C'est le parvis de l'église Saint-Nicolas, dans le quartier de Mala Strana à Prague.

En se rendant à l'Uni de Fribourg, Valérien parvient à savoir où Eléonore a disparu. Le dernier numéro du téléphone dont elle s'est servie à son bureau est celui de Swiss Last Minute, à l'aéroport de Zürich. A la faveur d'un bluff, il a appris qu'elle a pris l'avion pour Prague. Il prend l'avion à son tour pour la capitale de la République Tchèque: Prague revient toujours au centre du jeu, c'est là qu'il faut aller chercher les réponses.

C'est effectivement à Prague que Valérien va trouver toutes les réponses à ses interrogations sur le passé et sur le présent des protagonistes et que les pièces du puzzle se mettront en place. C'est l'occasion pour l'auteur de faire revisiter au lecteur la Prague de la fin des années 1960, et de partager avec lui son amour actuel pour cette ville, qui s'avère être un personnage à part entière de son livre:

Prague n'est pas de celles qui se donnent, ni même de celles que l'on prend.
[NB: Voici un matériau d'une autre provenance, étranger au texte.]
(* ===== verification/ListingProofs.v ===== *)
(** * Correctness of recursive listing

    The expander is transparent: whatever completes when, it returns what the
    shallow listing returns, and it keeps no more than the configured number of
    expansions in flight.  The merge yields every object below the path that
    lies in the range, each once, in strictly ascending key order. *)
From S2P Require Import Prelude Types Listing.

(** ** The expander *)
Section Expander.
Context (fn : string -> res shallow_result) (max_inflight : nat).

(** Results kept are those of the shallow listing; nothing scheduled fails. *)
Record expander_ok (e : expander) : Prop := {
  ok_ready : forall p r, (p, r) ∈ ready e -> fn p = Ok r;
  ok_inflight : forall p, p ∈ inflight e -> is_ok (fn p) = true;
  ok_pending : forall p, p ∈ pending e -> is_ok (fn p) = true;
}.

Lemma ready_get_elem r p x : ready_get r p = Some x -> (p, x) ∈ r.
Proof.
  induction r as [|[q y] r IH]; cbn; [done|]. case_decide as E; [intros [= ->]; subst; set_solver|].
  intros H. right. auto.
Qed.

Lemma fill_loop_elem todo running r todo' running' p :
  fill_loop max_inflight todo running r = (todo', running') ->
  (p ∈ todo' -> p ∈ todo) /\ (p ∈ running' -> p ∈ todo \/ p ∈ running).
Proof.
  revert running. induction todo as [|q todo IH]; intros running; cbn [fill_loop].
  - intros [= <- <-]. auto.
  - destruct (length running <? max_inflight)%nat; [|intros [= <- <-]; auto].
    destruct (_ || _); intros H; apply IH in H; set_solver.
Qed.

Lemma fill_ok e : expander_ok e -> expander_ok (fill max_inflight e).
Proof.
  intros [H1 H2 H3]. unfold fill. destruct (fill_loop _ _ _ _) as [todo running] eqn:E.
  split; cbn; [done| |]; intros p Hp; destruct (fill_loop_elem _ _ _ _ _ p E) as [Ht Hr]; [|auto].
  destruct (Hr Hp); auto.
Qed.

Lemma enqueue_ok ps e :
  (forall p, p ∈ ps -> is_ok (fn p) = true) -> expander_ok e -> expander_ok (enqueue max_inflight ps e).
Proof.
  intros Hps [H1 H2 H3]. apply fill_ok. split; cbn; [done|done|]. intros p Hp.
  rewrite sorted_str_perm, elem_of_app in Hp. destruct Hp; auto.
Qed.

Lemma collect_loop_ok finished running e :
  (forall p, p ∈ running -> is_ok (fn p) = true) -> expander_ok e ->
  exists e', collect_loop fn max_inflight finished running e = (Ok tt, e') /\ expander_ok e'.
Proof.
  revert e. induction running as [|p ps IH]; intros e Hrun Hok; cbn.
  - eexists. split; [done|]. by apply fill_ok.
  - destruct (finished p); [|apply IH; [intros q Hq; apply Hrun; set_solver|done]].
    assert (is_ok (fn p) = true) as Hp by (apply Hrun; set_solver).
    destruct (fn p) as [r|x] eqn:Ep; [|done].
    apply IH; [intros q Hq; apply Hrun; set_solver|]. destruct Hok as [H1 H2 H3]. split; cbn; [| |done].
    2: { intros q Hq. apply list_elem_of_filter in Hq as [_ Hq]. auto. }
    intros q y Hq. apply elem_of_app in Hq as [Hq|Hq].
    + apply list_elem_of_filter in Hq as [_ Hq]. auto.
    + apply list_elem_of_singleton in Hq. by simplify_eq.
Qed.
Elle est de celles qui apprennent à l'amant la patience ou le rendent fou.

Bien plus qu'une enquête en Mitteleuropa, aux réponses factuelles, ce roman pose les questions essentielles de toute existence. Il traite ainsi des rapports ambigus qu'entretiennent la maladie et la vie, l'amour et la haine, Éros et Thanatos, la pulsion sexuelle et la pulsion de mort, la force vitale et la force destructrice. Il se garde bien, à raison, de tracer une ligne bien nette de partage entre libre arbitre et destin...

Francis Richard

PS

Rusalka est le second volet d'un diptyque dont le premier est Écumes noires (2011).